◆ **Your goal**
Within the entries below, find the portion that opens with the line containing "(if incoming then" and closes with the line containing "rstep dateParse (CompleteFailure". Retype that portion exactly and only.

___ Records for this exercise ___

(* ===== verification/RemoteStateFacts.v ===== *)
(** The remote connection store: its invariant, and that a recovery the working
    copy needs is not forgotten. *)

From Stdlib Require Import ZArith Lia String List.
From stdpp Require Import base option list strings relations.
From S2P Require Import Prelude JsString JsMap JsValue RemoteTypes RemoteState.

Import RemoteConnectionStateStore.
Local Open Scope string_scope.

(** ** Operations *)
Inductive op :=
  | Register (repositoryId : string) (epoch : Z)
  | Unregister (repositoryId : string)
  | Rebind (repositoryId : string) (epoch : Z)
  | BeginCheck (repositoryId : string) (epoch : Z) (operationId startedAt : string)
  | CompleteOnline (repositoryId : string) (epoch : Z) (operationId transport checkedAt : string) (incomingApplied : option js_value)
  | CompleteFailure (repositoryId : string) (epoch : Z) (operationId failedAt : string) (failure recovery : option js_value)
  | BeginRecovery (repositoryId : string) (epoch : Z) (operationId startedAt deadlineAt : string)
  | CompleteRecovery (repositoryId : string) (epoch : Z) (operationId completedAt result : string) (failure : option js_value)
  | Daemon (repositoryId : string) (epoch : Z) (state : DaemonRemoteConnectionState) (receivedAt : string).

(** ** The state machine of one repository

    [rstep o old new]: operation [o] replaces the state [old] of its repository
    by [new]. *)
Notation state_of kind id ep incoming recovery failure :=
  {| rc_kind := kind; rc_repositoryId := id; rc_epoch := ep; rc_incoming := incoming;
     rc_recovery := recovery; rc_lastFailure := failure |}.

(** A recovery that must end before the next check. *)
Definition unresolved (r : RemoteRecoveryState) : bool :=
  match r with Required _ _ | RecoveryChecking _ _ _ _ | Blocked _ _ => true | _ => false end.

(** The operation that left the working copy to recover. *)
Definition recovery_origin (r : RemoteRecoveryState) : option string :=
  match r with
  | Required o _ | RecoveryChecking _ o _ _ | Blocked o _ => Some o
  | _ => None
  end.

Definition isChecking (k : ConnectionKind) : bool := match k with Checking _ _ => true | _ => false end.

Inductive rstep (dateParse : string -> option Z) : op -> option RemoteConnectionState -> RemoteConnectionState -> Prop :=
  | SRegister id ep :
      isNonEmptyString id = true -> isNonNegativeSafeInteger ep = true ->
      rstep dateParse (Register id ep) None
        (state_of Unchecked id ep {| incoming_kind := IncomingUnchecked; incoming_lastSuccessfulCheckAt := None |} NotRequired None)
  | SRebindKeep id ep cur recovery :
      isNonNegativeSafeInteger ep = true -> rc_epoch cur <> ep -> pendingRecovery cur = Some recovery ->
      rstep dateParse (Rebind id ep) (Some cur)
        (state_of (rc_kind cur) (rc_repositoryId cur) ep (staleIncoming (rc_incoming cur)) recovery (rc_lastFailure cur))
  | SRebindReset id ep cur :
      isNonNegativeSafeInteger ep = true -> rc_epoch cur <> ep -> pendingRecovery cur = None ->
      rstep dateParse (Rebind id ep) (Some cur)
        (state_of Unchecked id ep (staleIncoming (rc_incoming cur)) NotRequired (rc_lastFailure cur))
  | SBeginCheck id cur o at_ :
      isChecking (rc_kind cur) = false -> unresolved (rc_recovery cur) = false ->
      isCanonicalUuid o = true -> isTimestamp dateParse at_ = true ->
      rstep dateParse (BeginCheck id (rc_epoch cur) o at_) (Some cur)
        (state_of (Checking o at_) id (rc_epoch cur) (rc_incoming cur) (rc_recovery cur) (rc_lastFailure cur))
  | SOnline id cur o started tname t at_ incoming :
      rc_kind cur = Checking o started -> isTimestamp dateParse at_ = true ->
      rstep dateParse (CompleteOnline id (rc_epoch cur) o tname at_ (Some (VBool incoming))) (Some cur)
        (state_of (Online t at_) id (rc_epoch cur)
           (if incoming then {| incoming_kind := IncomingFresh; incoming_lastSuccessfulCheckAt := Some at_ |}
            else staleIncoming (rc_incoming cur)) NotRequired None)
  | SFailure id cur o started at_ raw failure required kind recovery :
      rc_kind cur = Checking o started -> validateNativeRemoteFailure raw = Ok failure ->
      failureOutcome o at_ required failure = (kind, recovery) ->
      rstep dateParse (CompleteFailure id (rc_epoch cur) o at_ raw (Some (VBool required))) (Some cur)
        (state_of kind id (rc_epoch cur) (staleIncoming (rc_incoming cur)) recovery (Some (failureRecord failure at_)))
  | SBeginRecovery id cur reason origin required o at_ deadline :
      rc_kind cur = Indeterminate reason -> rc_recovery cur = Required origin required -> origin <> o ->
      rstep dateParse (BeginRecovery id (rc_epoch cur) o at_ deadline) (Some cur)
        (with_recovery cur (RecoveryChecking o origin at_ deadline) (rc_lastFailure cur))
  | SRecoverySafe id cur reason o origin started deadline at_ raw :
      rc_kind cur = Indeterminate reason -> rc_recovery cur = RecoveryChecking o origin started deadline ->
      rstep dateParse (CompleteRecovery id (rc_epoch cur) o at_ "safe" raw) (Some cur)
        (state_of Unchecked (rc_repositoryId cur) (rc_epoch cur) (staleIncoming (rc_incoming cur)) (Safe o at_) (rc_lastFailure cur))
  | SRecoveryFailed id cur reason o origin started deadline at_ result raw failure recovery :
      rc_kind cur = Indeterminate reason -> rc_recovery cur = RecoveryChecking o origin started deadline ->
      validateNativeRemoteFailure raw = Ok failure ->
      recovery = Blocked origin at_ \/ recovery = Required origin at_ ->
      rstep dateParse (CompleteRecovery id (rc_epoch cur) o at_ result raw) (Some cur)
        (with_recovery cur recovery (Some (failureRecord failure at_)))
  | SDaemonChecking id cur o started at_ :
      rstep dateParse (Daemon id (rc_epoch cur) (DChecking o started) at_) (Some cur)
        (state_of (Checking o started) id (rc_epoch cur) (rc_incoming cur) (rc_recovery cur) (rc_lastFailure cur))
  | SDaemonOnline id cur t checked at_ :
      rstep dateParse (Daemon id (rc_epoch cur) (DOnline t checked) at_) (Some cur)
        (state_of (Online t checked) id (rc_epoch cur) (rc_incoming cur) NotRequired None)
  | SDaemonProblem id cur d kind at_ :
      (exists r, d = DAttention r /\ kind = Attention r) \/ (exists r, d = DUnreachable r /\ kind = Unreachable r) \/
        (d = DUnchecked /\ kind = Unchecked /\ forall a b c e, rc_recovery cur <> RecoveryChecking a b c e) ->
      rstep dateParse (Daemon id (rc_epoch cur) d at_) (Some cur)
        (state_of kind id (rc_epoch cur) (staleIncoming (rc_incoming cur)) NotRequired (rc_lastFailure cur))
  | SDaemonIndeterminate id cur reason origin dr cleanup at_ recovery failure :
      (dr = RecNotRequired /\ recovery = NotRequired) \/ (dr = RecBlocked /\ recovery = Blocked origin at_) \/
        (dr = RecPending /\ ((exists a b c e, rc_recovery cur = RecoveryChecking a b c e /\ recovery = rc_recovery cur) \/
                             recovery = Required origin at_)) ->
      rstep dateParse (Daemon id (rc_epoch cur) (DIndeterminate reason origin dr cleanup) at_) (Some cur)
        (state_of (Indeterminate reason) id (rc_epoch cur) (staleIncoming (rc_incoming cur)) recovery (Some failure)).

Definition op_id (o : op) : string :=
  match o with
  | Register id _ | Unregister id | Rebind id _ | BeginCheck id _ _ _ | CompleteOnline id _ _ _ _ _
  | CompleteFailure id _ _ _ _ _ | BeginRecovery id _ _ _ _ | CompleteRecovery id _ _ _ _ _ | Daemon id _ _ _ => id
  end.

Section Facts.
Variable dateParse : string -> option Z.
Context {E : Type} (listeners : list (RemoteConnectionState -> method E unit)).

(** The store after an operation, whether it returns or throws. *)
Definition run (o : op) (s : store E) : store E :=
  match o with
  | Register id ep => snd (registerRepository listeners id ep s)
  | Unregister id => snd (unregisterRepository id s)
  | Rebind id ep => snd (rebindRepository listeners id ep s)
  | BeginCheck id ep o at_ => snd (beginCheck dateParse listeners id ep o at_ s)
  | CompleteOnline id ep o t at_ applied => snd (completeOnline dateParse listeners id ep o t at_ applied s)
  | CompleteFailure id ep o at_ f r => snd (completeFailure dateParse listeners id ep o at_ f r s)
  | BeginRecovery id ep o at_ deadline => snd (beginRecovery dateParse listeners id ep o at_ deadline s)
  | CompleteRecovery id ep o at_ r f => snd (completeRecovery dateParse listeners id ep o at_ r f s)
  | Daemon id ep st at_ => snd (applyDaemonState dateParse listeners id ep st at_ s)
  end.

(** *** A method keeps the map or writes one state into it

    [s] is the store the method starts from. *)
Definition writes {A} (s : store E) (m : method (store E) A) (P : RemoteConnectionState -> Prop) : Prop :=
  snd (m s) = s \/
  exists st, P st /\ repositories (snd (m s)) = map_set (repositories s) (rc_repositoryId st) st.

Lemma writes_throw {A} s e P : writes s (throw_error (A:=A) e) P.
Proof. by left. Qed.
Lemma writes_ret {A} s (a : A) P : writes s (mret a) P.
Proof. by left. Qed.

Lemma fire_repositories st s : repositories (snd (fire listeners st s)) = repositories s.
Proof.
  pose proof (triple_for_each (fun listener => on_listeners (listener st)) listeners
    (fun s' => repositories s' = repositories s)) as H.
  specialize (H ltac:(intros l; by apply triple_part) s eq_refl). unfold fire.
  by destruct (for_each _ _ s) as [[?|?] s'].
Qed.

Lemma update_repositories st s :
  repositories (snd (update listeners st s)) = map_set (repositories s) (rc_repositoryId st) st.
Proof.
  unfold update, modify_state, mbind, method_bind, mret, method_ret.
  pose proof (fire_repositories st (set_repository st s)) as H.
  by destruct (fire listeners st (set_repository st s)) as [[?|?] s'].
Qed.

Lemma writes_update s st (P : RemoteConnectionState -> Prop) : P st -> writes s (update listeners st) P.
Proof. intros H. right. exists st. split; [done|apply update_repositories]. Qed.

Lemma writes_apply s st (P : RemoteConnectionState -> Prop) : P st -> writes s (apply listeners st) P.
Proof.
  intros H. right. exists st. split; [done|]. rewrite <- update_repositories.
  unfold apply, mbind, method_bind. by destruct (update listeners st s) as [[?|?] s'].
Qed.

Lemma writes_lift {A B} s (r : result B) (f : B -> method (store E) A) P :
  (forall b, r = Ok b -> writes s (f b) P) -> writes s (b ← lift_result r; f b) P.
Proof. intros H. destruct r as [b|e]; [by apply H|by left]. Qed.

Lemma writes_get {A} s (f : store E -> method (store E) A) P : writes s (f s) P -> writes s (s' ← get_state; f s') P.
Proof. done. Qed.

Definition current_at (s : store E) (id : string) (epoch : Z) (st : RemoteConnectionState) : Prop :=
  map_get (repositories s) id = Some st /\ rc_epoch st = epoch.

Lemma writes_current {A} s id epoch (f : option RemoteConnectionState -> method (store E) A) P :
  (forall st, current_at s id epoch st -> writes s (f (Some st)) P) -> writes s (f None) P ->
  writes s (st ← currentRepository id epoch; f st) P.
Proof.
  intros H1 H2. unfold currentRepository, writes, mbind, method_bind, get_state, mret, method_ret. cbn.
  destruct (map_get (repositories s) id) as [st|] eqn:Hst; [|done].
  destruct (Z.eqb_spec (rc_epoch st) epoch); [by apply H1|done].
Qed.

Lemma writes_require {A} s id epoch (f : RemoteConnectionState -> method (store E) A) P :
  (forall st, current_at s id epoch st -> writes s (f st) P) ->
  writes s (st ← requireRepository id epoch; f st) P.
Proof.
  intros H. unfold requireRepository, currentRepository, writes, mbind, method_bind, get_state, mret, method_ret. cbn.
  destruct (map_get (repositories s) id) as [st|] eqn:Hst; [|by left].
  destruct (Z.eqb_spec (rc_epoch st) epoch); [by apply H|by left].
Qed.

___
___ Records for this exercise ___

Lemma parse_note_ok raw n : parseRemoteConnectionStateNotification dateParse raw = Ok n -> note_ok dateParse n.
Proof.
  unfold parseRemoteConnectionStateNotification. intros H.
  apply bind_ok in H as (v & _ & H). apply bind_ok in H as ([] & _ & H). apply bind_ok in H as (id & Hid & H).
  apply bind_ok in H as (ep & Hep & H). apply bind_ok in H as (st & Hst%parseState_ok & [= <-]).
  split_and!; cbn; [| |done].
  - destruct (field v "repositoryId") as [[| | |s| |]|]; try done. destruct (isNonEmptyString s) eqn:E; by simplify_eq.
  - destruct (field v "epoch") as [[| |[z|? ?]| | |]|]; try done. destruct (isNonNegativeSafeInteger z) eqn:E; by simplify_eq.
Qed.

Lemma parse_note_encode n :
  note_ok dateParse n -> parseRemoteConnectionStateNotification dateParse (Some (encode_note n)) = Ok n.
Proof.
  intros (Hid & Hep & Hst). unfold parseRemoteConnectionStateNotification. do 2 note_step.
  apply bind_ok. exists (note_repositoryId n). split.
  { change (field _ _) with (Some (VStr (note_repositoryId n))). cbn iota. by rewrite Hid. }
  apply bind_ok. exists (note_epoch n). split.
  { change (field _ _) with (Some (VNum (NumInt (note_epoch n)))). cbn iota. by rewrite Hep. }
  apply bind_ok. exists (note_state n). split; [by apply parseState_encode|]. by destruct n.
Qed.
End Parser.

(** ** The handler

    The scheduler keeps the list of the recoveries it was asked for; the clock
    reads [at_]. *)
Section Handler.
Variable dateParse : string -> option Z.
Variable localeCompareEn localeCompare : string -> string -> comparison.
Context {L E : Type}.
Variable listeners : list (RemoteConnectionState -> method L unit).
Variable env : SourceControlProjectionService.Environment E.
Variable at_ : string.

___

◆ **Answer to this exercise**
           (if incoming then {| incoming_kind := IncomingFresh; incoming_lastSuccessfulCheckAt := Some at_ |}
            else staleIncoming (rc_incoming cur)) NotRequired None)
  | SFailure id cur o started at_ raw failure required kind recovery :
      rc_kind cur = Checking o started -> validateNativeRemoteFailure raw = Ok failure ->
      failureOutcome o at_ required failure = (kind, recovery) ->
      rstep dateParse (CompleteFailure id (rc_epoch cur) o at_ raw (Some (VBool required))) (Some cur)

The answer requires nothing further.